- _Task instructions_
Once a line is found to contain "assert", copy it out of the listing.

- _Recorded data_

»»

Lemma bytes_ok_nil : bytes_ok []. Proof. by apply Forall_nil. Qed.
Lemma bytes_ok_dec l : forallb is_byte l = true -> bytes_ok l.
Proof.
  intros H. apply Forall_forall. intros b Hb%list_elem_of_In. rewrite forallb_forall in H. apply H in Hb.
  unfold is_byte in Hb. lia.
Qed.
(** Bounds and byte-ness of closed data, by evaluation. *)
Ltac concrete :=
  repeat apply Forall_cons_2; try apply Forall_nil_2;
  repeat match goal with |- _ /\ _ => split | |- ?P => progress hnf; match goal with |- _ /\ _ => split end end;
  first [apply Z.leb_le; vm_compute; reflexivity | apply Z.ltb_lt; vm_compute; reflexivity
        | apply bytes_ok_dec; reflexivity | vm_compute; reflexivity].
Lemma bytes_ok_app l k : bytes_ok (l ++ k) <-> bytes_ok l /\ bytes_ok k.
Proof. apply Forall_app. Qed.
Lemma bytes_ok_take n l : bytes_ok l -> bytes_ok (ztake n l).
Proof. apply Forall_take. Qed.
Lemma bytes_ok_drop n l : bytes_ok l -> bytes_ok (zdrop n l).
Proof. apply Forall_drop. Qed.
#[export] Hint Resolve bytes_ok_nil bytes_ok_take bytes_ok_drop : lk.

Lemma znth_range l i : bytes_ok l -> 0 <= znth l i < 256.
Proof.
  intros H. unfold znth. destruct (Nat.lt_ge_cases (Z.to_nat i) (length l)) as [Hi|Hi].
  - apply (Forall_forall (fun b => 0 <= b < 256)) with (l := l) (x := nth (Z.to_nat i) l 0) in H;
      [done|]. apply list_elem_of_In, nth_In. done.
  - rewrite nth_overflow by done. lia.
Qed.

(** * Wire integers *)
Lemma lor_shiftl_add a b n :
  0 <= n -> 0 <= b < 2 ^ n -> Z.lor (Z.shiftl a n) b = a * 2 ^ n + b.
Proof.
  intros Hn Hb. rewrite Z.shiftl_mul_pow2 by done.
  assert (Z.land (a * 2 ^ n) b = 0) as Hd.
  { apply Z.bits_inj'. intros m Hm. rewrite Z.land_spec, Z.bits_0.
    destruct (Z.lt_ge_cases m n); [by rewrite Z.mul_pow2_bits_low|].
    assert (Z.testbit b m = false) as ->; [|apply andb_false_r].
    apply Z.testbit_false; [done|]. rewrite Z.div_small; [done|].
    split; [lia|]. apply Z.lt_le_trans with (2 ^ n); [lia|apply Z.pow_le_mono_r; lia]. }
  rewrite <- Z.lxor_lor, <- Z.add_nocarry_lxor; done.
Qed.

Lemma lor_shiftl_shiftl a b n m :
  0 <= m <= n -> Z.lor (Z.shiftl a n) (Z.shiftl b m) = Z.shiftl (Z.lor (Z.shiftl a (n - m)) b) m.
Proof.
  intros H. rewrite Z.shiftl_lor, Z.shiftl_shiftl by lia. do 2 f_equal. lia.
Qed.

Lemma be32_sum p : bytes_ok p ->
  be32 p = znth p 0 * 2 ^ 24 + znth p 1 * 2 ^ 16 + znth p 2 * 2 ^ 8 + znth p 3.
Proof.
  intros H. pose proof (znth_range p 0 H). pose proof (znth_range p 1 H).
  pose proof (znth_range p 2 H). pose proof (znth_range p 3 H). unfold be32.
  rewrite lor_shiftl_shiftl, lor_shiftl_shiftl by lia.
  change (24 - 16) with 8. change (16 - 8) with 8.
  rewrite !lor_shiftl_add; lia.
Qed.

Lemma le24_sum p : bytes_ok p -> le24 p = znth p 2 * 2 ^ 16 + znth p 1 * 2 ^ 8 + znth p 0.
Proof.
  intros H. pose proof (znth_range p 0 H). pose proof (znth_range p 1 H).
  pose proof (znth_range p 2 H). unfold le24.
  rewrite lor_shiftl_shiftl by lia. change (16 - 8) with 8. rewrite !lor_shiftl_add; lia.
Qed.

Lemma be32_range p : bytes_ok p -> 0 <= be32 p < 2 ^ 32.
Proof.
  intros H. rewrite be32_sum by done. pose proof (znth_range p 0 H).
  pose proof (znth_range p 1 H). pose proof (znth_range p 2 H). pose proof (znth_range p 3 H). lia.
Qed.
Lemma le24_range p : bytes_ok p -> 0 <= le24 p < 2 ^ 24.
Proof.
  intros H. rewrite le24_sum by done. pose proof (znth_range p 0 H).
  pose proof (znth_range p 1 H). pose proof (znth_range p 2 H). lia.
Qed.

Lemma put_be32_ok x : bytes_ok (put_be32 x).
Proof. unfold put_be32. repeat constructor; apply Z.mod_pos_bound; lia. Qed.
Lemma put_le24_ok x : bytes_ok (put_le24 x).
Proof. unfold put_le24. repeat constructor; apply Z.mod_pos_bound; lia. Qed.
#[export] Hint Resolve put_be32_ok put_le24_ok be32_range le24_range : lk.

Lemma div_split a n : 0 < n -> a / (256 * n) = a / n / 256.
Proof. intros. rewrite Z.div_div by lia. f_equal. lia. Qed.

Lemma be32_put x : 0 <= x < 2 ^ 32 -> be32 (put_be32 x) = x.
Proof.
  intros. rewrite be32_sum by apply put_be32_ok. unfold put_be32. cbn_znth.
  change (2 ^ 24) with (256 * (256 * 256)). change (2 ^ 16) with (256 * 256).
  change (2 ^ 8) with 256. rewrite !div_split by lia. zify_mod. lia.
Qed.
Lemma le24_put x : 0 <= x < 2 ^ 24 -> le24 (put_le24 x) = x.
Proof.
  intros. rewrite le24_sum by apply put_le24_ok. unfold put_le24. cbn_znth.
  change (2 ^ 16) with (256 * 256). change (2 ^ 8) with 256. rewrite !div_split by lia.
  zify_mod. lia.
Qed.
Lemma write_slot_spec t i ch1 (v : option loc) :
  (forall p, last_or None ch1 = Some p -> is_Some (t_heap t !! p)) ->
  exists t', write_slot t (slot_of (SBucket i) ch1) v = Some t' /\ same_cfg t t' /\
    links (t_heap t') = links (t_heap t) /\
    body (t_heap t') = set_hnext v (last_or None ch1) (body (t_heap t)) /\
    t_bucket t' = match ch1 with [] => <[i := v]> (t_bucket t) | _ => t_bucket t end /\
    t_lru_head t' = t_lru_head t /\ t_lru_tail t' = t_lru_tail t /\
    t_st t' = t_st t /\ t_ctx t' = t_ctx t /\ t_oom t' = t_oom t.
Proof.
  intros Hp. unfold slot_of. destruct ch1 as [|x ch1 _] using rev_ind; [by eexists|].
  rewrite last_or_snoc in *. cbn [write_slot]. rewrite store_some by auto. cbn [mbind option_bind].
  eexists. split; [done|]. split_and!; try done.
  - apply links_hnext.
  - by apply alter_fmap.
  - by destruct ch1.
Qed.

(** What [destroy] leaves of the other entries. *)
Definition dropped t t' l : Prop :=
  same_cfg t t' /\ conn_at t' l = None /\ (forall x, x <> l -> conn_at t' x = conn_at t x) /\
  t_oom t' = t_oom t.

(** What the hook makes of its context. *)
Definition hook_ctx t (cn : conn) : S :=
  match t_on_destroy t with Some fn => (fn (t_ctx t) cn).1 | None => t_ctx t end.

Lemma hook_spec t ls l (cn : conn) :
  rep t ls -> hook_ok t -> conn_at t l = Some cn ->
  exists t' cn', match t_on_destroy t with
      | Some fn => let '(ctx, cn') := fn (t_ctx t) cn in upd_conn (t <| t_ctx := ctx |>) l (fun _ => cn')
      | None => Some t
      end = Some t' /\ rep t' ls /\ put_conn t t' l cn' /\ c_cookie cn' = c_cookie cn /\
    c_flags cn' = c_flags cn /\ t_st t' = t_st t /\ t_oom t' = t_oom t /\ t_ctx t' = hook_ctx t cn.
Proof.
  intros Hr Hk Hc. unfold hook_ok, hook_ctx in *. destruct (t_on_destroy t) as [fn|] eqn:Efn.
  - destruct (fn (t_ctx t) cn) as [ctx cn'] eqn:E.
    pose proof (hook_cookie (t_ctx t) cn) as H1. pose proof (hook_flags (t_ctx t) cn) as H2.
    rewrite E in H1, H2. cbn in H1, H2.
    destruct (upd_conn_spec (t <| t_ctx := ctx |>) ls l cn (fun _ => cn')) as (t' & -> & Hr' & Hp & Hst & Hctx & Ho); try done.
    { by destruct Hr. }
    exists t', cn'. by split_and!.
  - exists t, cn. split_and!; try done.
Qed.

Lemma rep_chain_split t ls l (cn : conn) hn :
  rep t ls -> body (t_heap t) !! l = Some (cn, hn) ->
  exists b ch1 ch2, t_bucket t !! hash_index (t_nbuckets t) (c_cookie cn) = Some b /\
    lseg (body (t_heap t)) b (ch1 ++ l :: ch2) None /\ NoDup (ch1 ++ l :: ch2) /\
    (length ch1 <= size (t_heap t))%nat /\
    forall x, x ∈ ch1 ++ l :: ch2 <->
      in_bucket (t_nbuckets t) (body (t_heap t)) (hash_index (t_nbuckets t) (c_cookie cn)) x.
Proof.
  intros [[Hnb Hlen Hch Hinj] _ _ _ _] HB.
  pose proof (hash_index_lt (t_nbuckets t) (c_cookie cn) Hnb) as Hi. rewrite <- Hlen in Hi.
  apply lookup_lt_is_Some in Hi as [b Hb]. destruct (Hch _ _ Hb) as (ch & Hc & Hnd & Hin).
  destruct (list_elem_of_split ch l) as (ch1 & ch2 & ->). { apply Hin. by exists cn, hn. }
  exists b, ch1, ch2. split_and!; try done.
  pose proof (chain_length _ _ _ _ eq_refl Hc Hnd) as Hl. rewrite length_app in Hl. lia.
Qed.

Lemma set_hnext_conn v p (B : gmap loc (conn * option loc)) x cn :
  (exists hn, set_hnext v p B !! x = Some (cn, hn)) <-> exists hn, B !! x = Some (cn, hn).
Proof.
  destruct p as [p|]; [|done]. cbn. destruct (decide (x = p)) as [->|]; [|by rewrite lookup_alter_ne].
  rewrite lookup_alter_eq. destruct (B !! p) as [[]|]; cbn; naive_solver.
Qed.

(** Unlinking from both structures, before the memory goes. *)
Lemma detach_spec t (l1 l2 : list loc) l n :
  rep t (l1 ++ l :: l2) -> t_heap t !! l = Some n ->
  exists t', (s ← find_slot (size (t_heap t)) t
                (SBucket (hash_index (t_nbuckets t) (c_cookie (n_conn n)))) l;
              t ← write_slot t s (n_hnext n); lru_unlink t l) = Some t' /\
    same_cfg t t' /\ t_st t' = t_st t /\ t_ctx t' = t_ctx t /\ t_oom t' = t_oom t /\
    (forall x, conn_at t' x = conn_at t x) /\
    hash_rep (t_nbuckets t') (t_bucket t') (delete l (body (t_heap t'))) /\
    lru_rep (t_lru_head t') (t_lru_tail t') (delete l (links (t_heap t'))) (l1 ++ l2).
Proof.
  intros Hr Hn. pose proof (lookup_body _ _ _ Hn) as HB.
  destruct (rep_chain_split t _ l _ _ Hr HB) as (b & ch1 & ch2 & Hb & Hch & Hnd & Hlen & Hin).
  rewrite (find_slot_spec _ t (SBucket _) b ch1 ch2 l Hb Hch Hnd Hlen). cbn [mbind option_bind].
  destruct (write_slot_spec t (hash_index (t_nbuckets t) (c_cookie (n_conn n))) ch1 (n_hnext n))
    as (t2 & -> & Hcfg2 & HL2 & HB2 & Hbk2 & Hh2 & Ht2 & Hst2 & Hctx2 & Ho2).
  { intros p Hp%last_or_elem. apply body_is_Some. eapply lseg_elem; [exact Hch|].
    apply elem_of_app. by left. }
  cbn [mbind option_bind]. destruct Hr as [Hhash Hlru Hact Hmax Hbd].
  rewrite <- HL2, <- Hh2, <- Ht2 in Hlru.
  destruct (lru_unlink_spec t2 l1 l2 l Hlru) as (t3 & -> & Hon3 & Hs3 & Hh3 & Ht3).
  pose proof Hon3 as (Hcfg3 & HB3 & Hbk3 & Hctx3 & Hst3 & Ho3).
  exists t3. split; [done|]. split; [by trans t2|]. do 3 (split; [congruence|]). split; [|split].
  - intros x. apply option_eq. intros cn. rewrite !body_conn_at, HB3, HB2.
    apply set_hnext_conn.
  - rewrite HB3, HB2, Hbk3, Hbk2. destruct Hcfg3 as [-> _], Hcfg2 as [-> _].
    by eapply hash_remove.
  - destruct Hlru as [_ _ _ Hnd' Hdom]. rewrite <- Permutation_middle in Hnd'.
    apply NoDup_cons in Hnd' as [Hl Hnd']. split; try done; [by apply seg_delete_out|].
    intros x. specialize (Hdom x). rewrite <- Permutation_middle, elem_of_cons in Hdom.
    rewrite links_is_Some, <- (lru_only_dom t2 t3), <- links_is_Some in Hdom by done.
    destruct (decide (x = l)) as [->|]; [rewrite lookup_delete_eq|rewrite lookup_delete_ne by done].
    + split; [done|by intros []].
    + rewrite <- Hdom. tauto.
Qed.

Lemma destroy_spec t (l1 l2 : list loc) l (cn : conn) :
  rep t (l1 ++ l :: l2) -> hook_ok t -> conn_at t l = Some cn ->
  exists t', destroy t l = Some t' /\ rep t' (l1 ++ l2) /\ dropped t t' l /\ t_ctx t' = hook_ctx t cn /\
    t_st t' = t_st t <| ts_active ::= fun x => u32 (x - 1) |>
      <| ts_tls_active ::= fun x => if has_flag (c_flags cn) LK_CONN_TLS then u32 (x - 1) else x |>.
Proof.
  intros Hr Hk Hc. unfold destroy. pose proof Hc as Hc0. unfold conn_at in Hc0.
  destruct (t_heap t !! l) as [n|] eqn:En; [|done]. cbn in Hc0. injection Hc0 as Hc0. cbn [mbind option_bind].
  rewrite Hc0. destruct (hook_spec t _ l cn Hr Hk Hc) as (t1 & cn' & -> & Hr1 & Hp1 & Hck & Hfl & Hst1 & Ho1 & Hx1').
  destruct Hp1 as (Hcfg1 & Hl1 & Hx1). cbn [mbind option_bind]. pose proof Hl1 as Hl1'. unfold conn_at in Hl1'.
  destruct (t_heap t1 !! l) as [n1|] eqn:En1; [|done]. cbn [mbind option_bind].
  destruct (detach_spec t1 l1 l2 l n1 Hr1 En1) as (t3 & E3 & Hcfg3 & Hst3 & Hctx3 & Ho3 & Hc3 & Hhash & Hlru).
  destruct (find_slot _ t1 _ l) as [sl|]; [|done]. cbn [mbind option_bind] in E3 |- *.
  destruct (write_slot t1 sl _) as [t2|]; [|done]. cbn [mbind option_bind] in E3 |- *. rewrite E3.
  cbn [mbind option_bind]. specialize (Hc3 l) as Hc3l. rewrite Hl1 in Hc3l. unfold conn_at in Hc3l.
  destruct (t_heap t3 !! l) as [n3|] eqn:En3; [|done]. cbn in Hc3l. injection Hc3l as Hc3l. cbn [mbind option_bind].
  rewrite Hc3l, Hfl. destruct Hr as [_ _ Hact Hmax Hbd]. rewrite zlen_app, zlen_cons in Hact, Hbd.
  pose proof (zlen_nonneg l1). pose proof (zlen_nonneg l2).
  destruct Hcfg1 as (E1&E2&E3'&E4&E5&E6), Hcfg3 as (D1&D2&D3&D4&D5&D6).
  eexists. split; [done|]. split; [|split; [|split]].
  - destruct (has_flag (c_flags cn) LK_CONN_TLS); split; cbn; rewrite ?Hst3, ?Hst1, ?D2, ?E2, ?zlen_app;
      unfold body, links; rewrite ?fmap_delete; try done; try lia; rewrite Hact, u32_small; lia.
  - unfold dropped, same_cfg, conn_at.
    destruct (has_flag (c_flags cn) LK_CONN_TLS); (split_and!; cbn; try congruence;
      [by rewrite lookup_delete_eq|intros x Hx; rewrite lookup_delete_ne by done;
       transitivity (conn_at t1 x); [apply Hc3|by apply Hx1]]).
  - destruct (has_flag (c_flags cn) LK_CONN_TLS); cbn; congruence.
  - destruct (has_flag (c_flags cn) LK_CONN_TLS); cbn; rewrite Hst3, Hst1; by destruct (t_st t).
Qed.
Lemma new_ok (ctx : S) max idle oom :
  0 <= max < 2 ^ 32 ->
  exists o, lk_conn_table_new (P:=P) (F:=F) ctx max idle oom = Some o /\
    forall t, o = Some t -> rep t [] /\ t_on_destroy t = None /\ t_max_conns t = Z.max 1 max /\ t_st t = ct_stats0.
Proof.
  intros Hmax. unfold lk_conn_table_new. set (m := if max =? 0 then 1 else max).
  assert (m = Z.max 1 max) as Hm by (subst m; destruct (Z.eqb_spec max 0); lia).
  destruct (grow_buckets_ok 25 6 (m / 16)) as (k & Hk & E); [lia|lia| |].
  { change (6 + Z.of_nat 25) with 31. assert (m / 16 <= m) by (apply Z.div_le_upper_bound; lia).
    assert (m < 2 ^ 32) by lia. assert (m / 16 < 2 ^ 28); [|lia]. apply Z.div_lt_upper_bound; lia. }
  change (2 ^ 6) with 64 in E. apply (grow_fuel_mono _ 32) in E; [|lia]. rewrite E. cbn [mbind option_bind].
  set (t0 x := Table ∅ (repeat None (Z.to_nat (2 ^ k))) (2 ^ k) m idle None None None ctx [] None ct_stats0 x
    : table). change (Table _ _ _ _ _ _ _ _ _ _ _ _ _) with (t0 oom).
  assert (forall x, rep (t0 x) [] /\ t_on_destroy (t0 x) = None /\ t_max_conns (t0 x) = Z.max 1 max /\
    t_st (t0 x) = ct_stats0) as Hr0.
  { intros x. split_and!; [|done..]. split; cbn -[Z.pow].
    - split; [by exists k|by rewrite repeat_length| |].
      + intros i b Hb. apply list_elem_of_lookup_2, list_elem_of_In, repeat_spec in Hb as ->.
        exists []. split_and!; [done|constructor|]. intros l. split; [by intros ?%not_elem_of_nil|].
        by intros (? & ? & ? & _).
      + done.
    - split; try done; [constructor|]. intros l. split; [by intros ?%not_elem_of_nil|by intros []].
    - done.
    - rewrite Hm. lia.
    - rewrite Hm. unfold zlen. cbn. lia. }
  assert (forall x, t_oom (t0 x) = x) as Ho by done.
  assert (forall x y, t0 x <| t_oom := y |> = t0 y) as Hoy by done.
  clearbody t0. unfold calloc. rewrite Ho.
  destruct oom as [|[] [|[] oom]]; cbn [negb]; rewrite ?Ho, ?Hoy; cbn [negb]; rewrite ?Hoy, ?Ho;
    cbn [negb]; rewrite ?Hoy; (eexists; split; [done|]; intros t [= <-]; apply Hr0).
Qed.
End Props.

««

- _Solution to the exercise_
  assert (Z.land (a * 2 ^ n) b = 0) as Hd.
    assert (Z.testbit b m = false) as ->; [|apply andb_false_r].
  assert (m = Z.max 1 max) as Hm by (subst m; destruct (Z.eqb_spec max 0); lia).
  { change (6 + Z.of_nat 25) with 31. assert (m / 16 <= m) by (apply Z.div_le_upper_bound; lia).
    assert (m < 2 ^ 32) by lia. assert (m / 16 < 2 ^ 28); [|lia]. apply Z.div_lt_upper_bound; lia. }
  assert (forall x, rep (t0 x) [] /\ t_on_destroy (t0 x) = None /\ t_max_conns (t0 x) = Z.max 1 max /\
  assert (forall x, t_oom (t0 x) = x) as Ho by done.
  assert (forall x y, t0 x <| t_oom := y |> = t0 y) as Hoy by done.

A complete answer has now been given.